Postimmunization arthropathy, hip
ICD-10 M02.25 is a billable code used to indicate a diagnosis of postimmunization arthropathy, hip.
Postimmunization arthropathy of the hip is a condition characterized by joint inflammation and pain following vaccination. The hip joint, a ball-and-socket joint formed by the femoral head and the acetabulum of the pelvis, is susceptible to inflammatory responses due to immune reactions triggered by vaccines. Clinically, patients may present with symptoms such as hip pain, stiffness, and reduced range of motion, typically occurring within days to weeks after immunization. The pathophysiology involves an autoimmune response where the immune system mistakenly attacks joint tissues, leading to synovitis and potential cartilage damage. Diagnosis is often supported by clinical evaluation, imaging studies, and exclusion of other causes of hip pain. Treatment may include anti-inflammatory medications, physical therapy, and in some cases, corticosteroid injections to manage inflammation and restore function.

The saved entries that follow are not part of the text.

Lemma split_no_sep (c : ascii) (s : string) :
  PyStr.contains c s = false -> PyStr.split c s = [s].
Proof.
  induction s as [|a r IH]; simpl; [reflexivity |].
  intros H. apply orb_false_iff in H as [-> Hr]. now rewrite (IH Hr).
Qed.

Lemma split_app_sep (c : ascii) (s t : string) :
  PyStr.contains c s = false ->
  PyStr.split c (s +:+ String c t) = s :: PyStr.split c t.
Proof.
  induction s as [|a r IH]; intros H.
  - rewrite append_nil_l. simpl. now rewrite Ascii.eqb_refl.
  - simpl in H. apply orb_false_iff in H as [Ha Hr].
    rewrite append_cons. simpl. now rewrite Ha, (IH Hr).
Qed.

Lemma join_cons (sep l l' : string) (ls : list string) :
  PyStr.join sep (l :: l' :: ls) = l +:+ sep +:+ PyStr.join sep (l' :: ls).
Proof. reflexivity. Qed.

Lemma split_join (c : ascii) (labels : list string) :
  labels <> [] ->
  Forall (fun l => PyStr.contains c l = false) labels ->
  PyStr.split c (PyStr.join (String c "") labels) = labels.
Proof.
  intros Hne Hall. induction Hall as [|l ls Hl Hls IH]; [now contradiction Hne |].
  destruct ls as [|l' ls].
  - simpl. now apply split_no_sep.
  - rewrite join_cons, append_cons, append_nil_l, (split_app_sep _ _ _ Hl).
    f_equal. now apply IH.
Qed.

Lemma all_join (p : ascii -> bool) (c : ascii) (labels : list string) :
  p c = true ->
  Forall (fun l => PyStr.all p l = true) labels ->
  PyStr.all p (PyStr.join (String c "") labels) = true.
Proof.
  intros Hc Hall. induction Hall as [|l ls Hl Hls IH]; [reflexivity |].
  destruct ls as [|l' ls]; [exact Hl |].
  rewrite join_cons, !all_app, Hl, IH. simpl. now rewrite Hc.
Qed.

Lemma join_first (sep : string) (a : ascii) (l : string) (ls : list string) :
  exists r, PyStr.join sep (String a l :: ls) = String a r.
Proof. destruct ls; simpl; eauto. Qed.

End StringFacts.

Section HostNames.

Lemma is_label_inv (l : string) :
  is_label l = true -> l <> "" /\ PyStr.all is_ldh l = true.
Proof.
  unfold is_label. rewrite andb_true_iff. intros [Ht Hall]. split; [| exact Hall].
  intros ->. discriminate Ht.
Qed.

Lemma label_no_dot (l : string) : is_label l = true -> PyStr.contains "." l = false.
Proof.
  intros H. apply is_label_inv in H as [_ Hall].
  apply (all_not_contains is_ldh); [exact Hall | reflexivity].
Qed.

Lemma last_kept_dot_join (labels : list string) :
  Forall (fun l => is_label l = true) labels ->
  last_kept (Ascii.eqb ".") (PyStr.join "." labels) = true.
Proof.
  intros Hall. induction Hall as [|l ls Hl Hls IH]; [reflexivity |].
  destruct ls as [|l' ls].
  - simpl. apply is_label_inv in Hl as [_ Hl].
    apply (last_kept_all _ is_ldh); [| exact Hl].
    intros c Hc. rewrite Ascii.eqb_sym. now apply ldh_not_dot.
  - rewrite join_cons. rewrite last_kept_app.
    + inversion Hls as [|? ? Hl' _]; subst.
      apply is_label_inv in Hl' as [Hne' _]. destruct l' as [|a' r']; [now contradiction Hne' |].
      destruct (join_first "." a' r' ls) as [r Hr]. rewrite Hr in IH |- *.
      rewrite append_cons, append_nil_l. exact IH.
    + rewrite append_cons. discriminate.
Qed.

(** On a host name behind [https://], [lenient_netloc] returns the host
    name. *)
Lemma lenient_netloc_https (host : string) :
  PyStr.all is_hostchar host = true ->
  host <> "" ->
  last_kept (Ascii.eqb ".") host = true ->
  tldextract.lenient_netloc ("https://" +:+ host) = host.
Proof.
  intros Hall Hne Hlast. unfold tldextract.lenient_netloc.
  change (tldextract.schemeless_url ("https://" +:+ host)) with host.
  assert (Hno : forall c, is_hostchar c = false -> PyStr.contains c host = false)
    by (intros c Hc; now apply (all_not_contains is_hostchar)).
  rewrite (before_id "/"), (before_id "?"), (before_id "#"), (after_last_id "@"),
    (before_id ":") by (apply Hno; reflexivity).
  destruct host as [|a r]; [now contradiction Hne |].
  simpl in Hall. apply andb_true_iff in Hall as [Ha Hr].
  pose proof (hostchar_not_sep a Ha) as (_ & _ & _ & _ & _ & Hbr).
  rewrite startswith_char, Ascii.eqb_sym, Hbr. cbn [andb].
  unfold PyStr.strip. rewrite lstrip_id by now apply hostchar_not_space.
  rewrite (rstrip_id PyStr.is_space).
  - unfold PyStr.rstrip_char. now apply rstrip_id.
  - apply (last_kept_all _ is_hostchar); [apply hostchar_not_space |].
    simpl. now rewrite Ha, Hr.
Qed.

End HostNames.

Section SuffixWalk.

Variable tlds : tldextract.Trie.
Variable decode_punycode : string -> string.

Abbreviation walk := (tldextract.suffix_walk decode_punycode).

(** The walk returns the index it was given or one of the labels it has
    looked at. *)
Lemma suffix_walk_range (rev_labels : list string) :
  forall node i j,
    j = List.length rev_labels -> (j <= i)%nat ->
    walk node rev_labels i j = i \/ (walk node rev_labels i j <= j)%nat.
Proof.
  induction rev_labels as [|label rest IH]; intros node i j Hj Hi; simpl; [now left |].
  simpl in Hj.
  destruct (tldextract.trie_get (decode_punycode label) (tldextract.trie_matches node))
    as [child|].
  - destruct (tldextract.trie_end child).
    + right. destruct (IH child (j - 1)%nat (j - 1)%nat) as [H | H]; lia.
    + destruct (IH child i (j - 1)%nat) as [H | H]; [lia | lia | now left | right; lia].
  - destruct (tldextract.trie_get "*" (tldextract.trie_matches node)); [| now left].
    right. destruct (tldextract.trie_get _ _); lia.
Qed.
Section recorder_progress.
Context {num : Type} (fill : num) (positive : num → bool).
Context (other_tasks : nat → list (@Recorder.call num)).
Context (sensor_reader : nat → string → result (list num * list num)).

Import Recorder.

Local Abbreviation SensorRecorder := (@SensorRecorder num).
Local Abbreviation h5file := (@h5file num).
Local Abbreviation dataset := (@dataset num).
Local Abbreviation iteration := (iteration fill positive other_tasks sensor_reader).
Local Abbreviation while_recording :=
  (while_recording fill positive other_tasks sensor_reader).
Local Abbreviation record_sensors :=
  (record_sensors fill positive other_tasks sensor_reader).
Local Abbreviation at_loop_head :=
  (at_loop_head fill positive other_tasks sensor_reader).
Local Abbreviation flush := (flush fill).
Local Abbreviation append_data := (append_data fill).
Local Abbreviation append_sensor := (append_sensor fill).
Local Abbreviation apply_call := (apply_call positive).
Local Abbreviation read_sensor_data := (read_sensor_data sensor_reader).
Local Abbreviation loop_inv := (loop_inv fill sensor_reader).
Local Abbreviation buffers_at := (buffers_at fill sensor_reader).
Local Abbreviation disk_at := (disk_at fill sensor_reader).
Local Abbreviation time_sample := (time_sample fill sensor_reader).
Local Abbreviation cap_sample := (cap_sample fill sensor_reader).

Local Opaque HISTORY_SIZE.
Local Arguments window : simpl never.

(** The hardware delivers, at every read of a connected board, at least
    as many timestamps and values as the board has sensors. *)
Definition reader_delivers (ctrls : list string) : Prop :=
  ∀ i sn, sn ∈ ctrls →
    ∃ lt lc, sensor_reader i sn = Ok (lt, lc)
      ∧ length (sensors_of sn) ≤ length lt
      ∧ length (sensors_of sn) ≤ length lc.

Lemma start_succeeds ctrls :
  NoDup ctrls → ctrls ≠ [] →
  ∃ st : SensorRecorder, start (init ctrls) = Ok st.
Proof.
  intros Hnd Hboards. unfold start, initialize_hdf5_file. simpl.
  destruct (forM__create_succeeds board_name
              (fun sn => @create_sensor_groups num (sensors_of sn))
              (ValueError "name already exists") ctrls ∅) as [gs Hgs].
  - apply NoDup_fmap_2; [|done]. intros ?? Heq. by apply board_name_inj.
  - intros sn _. split; [apply lookup_empty|].
    unfold create_sensor_groups.
    apply (forM__create_succeeds sensor_name
             (fun _ => Ok (∅ : gmap string dataset))).
    + apply NoDup_fmap_2; [|apply sensors_of_NoDup].
      intros ?? Heq. by apply sensor_name_inj.
    + intros sensor _. split; [apply lookup_empty | by eexists].
  - rewrite Hgs. simpl. unfold thread_pool_executor.
    rewrite decide_False by (by destruct ctrls). simpl. by eexists.
Qed.

Lemma append_sample_succeeds lt lc sn idx sensor (st : SensorRecorder) v x y :
  buffers_view st (sn, sensor) = Some v →
  lt !! idx = Some x → lc !! idx = Some y →
  ∃ st', append_sample lt lc sn idx sensor st = Ok st'.
Proof.
  unfold buffers_view, time_buffer, cap_buffer, lookup2. simpl.
  intros Hv Hx Hy. unfold append_sample, index, buffer_append.
  rewrite Hx, Hy. simpl.
  destruct (board_time_data st !! sn) as [bt|]; simpl in *; [|done].
  destruct (bt !! sensor) as [tb|]; simpl in *; [|done].
  destruct (board_cap_data st !! sn) as [bc|]; simpl in *; [|done].
  destruct (bc !! sensor) as [cb|]; simpl in *; [|done].
  by eexists.
Qed.

Lemma append_results_succeed ctrls n results (st : SensorRecorder) :
  NoDup ctrls → reader_delivers ctrls →
  Forall2 (fun sn r => read_sensor_data n sn = Ok r) ctrls results →
  buffers_at ctrls n st →
  ∃ st', forM_ results append_result st = Ok st'.
Proof.
  intros Hnd Hreader Hreads Hbufs. rewrite append_results_flat.
  assert (Hsn : results.*2 = ctrls).
  { clear -Hreads. induction Hreads as [|sn r ctrls results Hr _ IH]; [done|].
    simpl. f_equal; [|done]. unfold Recorder.read_sensor_data in Hr.
    destruct (sensor_reader n sn) as [[lt lc]|]; simpl in Hr; [|done].
    by inversion Hr. }
  apply (forM__succeeds (fun a => (a.1.2, a.2.2)) buffers_view append_pair
           (fun a _ => ∃ x y, a.1.1.1 !! a.2.1 = Some x
                         ∧ a.1.1.2 !! a.2.1 = Some y)).
  - intros [[[lt lc] sn] [idx sensor]] s1 v _ Hv (x & y & Hx & Hy).
    simpl in *. unfold append_pair. simpl.
    destruct (append_sample_succeeds lt lc sn idx sensor s1 v x y)
      as [s2 Hs2]; [done..|].
    exists s2. split; [done|].
    by apply append_sample_spec in Hs2 as (_ & Hother & _).
  - unfold append_pairs.
    apply (NoDup_nested_keys (fun r : list num * list num * string => r.2)
             (fun b : nat * nat => b.2)).
    + rewrite <- Hsn in Hnd. exact Hnd.
    + intros r _. rewrite snd_enumerate. apply sensors_of_NoDup.
  - intros a Ha.
    unfold append_pairs in Ha. apply list_elem_of_bind in Ha as (r & Ha & Hr).
    apply list_elem_of_fmap in Ha as ([idx sensor] & -> & Hidx).
    destruct r as [[lt lc] sn]. simpl in *.
    apply elem_of_enumerate in Hidx.
    apply list_elem_of_lookup_1 in Hr as [j Hj].
    destruct (Forall2_lookup_r _ _ _ _ _ Hreads Hj) as (sn' & Hsn' & Hread).
    unfold Recorder.read_sensor_data in Hread.
    destruct (sensor_reader n sn') as [[lt' lc']|] eqn:Hsr; simpl in Hread;
      [|done].
    inversion Hread; subst; clear Hread.
    apply list_elem_of_lookup_2 in Hsn'.
    destruct (Hbufs sn idx sensor Hsn' Hidx) as [Htb Hcb].
    unfold buffers_view. simpl. rewrite Htb, Hcb. eexists. split; [done|].
    destruct (Hreader n sn Hsn') as (lt0 & lc0 & Hsr0 & Hlt & Hlc).
    rewrite Hsr in Hsr0. inversion Hsr0; subst lt0 lc0.
    apply lookup_lt_Some in Hidx.
    destruct (lookup_lt_is_Some_2 lt idx) as [x Hx]; [lia|].
    destruct (lookup_lt_is_Some_2 lc idx) as [y Hy]; [lia|].
    by exists x, y.
Qed.
(** * micrograd: the scalar autograd engine ([micrograd/engine.py])

    A shallow embedding of class [Value] and of the part of
    [micrograd/nn.py] that writes gradients.

    Objects live in an append-only arena; a reference is the position of
    the object in it, so reference equality is Python's object identity.
    Scalars are rationals: arithmetic is exact, and the exponent of
    [__pow__] ranges over the integers (rationals are not closed under
    other powers).  Each [_backward] closure is kept as the tuple of
    references it captured. *)

From Stdlib Require Import QArith Qpower Lia Lqa.
From stdpp Require Import base option list gmap.

Open Scope Q_scope.

(** ** Objects *)

(** A reference to an object. *)
Abbreviation ref := nat.

(** The closures assigned to [_backward], with their captured variables. *)
Inductive closure : Type :=
| BNone                                   (* lambda: None *)
| BAdd (self other out : ref)             (* in __add__ *)
| BMul (self other out : ref)             (* in __mul__ *)
| BPow (self : ref) (other : Z) (out : ref) (* in __pow__ *)
| BRelu (self out : ref).                 (* in relu *)

(** [_op]: '', '+', '*', f'**{other}', 'ReLU'. *)
Inductive optag : Type :=
| OpLeaf | OpAdd | OpMul | OpPow (other : Z) | OpRelu.

Record Value : Type := mkValue {
  data : Q;
  grad : Q;
  _backward : closure;
  _prev : list ref;     (* a Python set, as the sequence its iteration yields *)
  _op : optag
}.

(** A write to a [grad] attribute of an existing object: [v.grad = x] or
    [v.grad += dx]. *)
Inductive grad_write : Type :=
| Assign (v : ref) (x : Q)
| Accumulate (v : ref) (dx : Q).

(** The machine state: the arena, and (ghost) the writes to [grad]
    attributes performed so far, oldest first. *)
Record heap : Type := mkHeap {
  objects : list Value;
  writes : list grad_write
}.

Definition empty_heap : heap := mkHeap [] [].

(** An argument that is either a plain number or a [Value]. *)
Inductive operand : Type :=
| Num (q : Q)
| Val (v : ref).

(** The exponent handed to [__pow__]: an int, or (wrongly) a [Value]. *)
Inductive exponent : Type :=
| ExpNum (n : Z)
| ExpValue (v : ref).

(** ** Effects *)

Inductive exn : Type := AssertionError | ZeroDivisionError.

(** A call returns, raises (the heap is the one at the raise), or is
    stuck: it follows a reference to no object, or the recursion bound of
    the model is used up.  No well-formed heap gets stuck
    ([backward_not_stuck]). *)
Inductive outcome (A : Type) : Type :=
| Ok (a : A) (h : heap)
| Raise (e : exn) (h : heap)
| Stuck.
Arguments Ok {A} a h.
Arguments Raise {A} e h.
Arguments Stuck {A}.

Orthopedic documentation should include imaging studies (e.g., X-rays, MRIs) to assess joint integrity and functional assessments to evaluate range of motion and strength.
Patients may present with acute hip pain post-vaccination, requiring evaluation for potential surgical intervention if conservative measures fail.
Joint-specific considerations include assessing for any structural damage and the severity of inflammation.
Rheumatologic documentation should include laboratory tests for inflammatory markers (e.g., ESR, CRP) and assessments of disease activity.
Patients may have underlying autoimmune conditions that complicate the postimmunization arthropathy.
Systemic involvement may need to be evaluated, especially in patients with a history of autoimmune disorders.
Functional assessments should document mobility limitations and rehabilitation needs, including any assistive devices required.
Patients may require physical therapy to regain strength and mobility after experiencing hip pain.
Focus on mobility limitations and the impact on daily activities is crucial for rehabilitation planning.
Used for aspiration of joint fluid in cases of suspected inflammatory arthritis.
Document the indication for the procedure and any findings from the aspiration.
Orthopedic considerations include assessing for joint effusion and potential infection.
Documentation should include the patient's vaccination history, onset of symptoms, clinical findings, and any imaging or laboratory results that support the diagnosis.